Search for the word "core" in the entries. Each line that holds it should be copied.
-------- RECORDS FOR THE TASK
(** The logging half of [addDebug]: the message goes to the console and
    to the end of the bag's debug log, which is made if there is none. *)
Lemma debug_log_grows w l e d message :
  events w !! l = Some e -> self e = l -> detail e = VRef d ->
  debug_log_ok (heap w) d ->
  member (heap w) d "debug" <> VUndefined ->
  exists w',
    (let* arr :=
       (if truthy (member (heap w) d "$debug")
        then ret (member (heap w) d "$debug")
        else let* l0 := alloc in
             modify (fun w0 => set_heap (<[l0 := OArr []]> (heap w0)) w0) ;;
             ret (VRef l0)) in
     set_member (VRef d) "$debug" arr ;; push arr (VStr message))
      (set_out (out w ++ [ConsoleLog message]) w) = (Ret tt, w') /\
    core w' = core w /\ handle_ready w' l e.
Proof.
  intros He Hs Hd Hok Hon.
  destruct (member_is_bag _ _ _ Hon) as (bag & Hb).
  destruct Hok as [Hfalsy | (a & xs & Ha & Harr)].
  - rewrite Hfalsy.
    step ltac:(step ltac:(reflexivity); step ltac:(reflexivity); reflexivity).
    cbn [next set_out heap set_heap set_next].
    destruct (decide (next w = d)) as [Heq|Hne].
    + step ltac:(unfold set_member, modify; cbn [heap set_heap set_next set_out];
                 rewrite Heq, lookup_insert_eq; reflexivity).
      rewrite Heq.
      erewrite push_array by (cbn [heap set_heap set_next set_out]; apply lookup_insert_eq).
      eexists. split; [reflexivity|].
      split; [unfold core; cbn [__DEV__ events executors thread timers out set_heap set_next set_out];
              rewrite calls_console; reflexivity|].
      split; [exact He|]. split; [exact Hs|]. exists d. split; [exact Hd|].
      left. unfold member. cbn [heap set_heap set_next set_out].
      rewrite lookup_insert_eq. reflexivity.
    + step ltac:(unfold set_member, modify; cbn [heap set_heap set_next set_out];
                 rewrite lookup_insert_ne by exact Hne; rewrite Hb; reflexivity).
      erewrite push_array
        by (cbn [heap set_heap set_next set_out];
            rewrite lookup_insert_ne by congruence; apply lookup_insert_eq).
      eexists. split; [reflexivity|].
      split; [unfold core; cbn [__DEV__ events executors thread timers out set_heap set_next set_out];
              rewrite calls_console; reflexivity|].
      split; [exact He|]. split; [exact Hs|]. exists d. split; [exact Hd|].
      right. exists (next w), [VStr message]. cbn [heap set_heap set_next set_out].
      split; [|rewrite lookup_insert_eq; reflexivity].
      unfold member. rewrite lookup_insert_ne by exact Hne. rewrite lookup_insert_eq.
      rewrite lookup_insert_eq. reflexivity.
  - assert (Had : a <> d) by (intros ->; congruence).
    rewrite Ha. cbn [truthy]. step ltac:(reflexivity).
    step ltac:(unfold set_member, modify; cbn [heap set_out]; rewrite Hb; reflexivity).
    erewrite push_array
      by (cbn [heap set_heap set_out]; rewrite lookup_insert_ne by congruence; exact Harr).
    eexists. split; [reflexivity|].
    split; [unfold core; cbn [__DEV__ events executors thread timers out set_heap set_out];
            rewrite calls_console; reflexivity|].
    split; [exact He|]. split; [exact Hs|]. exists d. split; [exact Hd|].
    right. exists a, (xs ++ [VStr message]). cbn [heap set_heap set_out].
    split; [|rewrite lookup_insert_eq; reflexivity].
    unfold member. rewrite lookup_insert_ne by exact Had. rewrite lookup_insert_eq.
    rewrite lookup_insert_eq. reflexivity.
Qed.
----------------
## [OUTPUT OF THE EXERCISE]
    core w' = core w /\ handle_ready w' l e.
      split; [unfold core; cbn [__DEV__ events executors thread timers out set_heap set_next set_out];
      split; [unfold core; cbn [__DEV__ events executors thread timers out set_heap set_next set_out];
    split; [unfold core; cbn [__DEV__ events executors thread timers out set_heap set_out];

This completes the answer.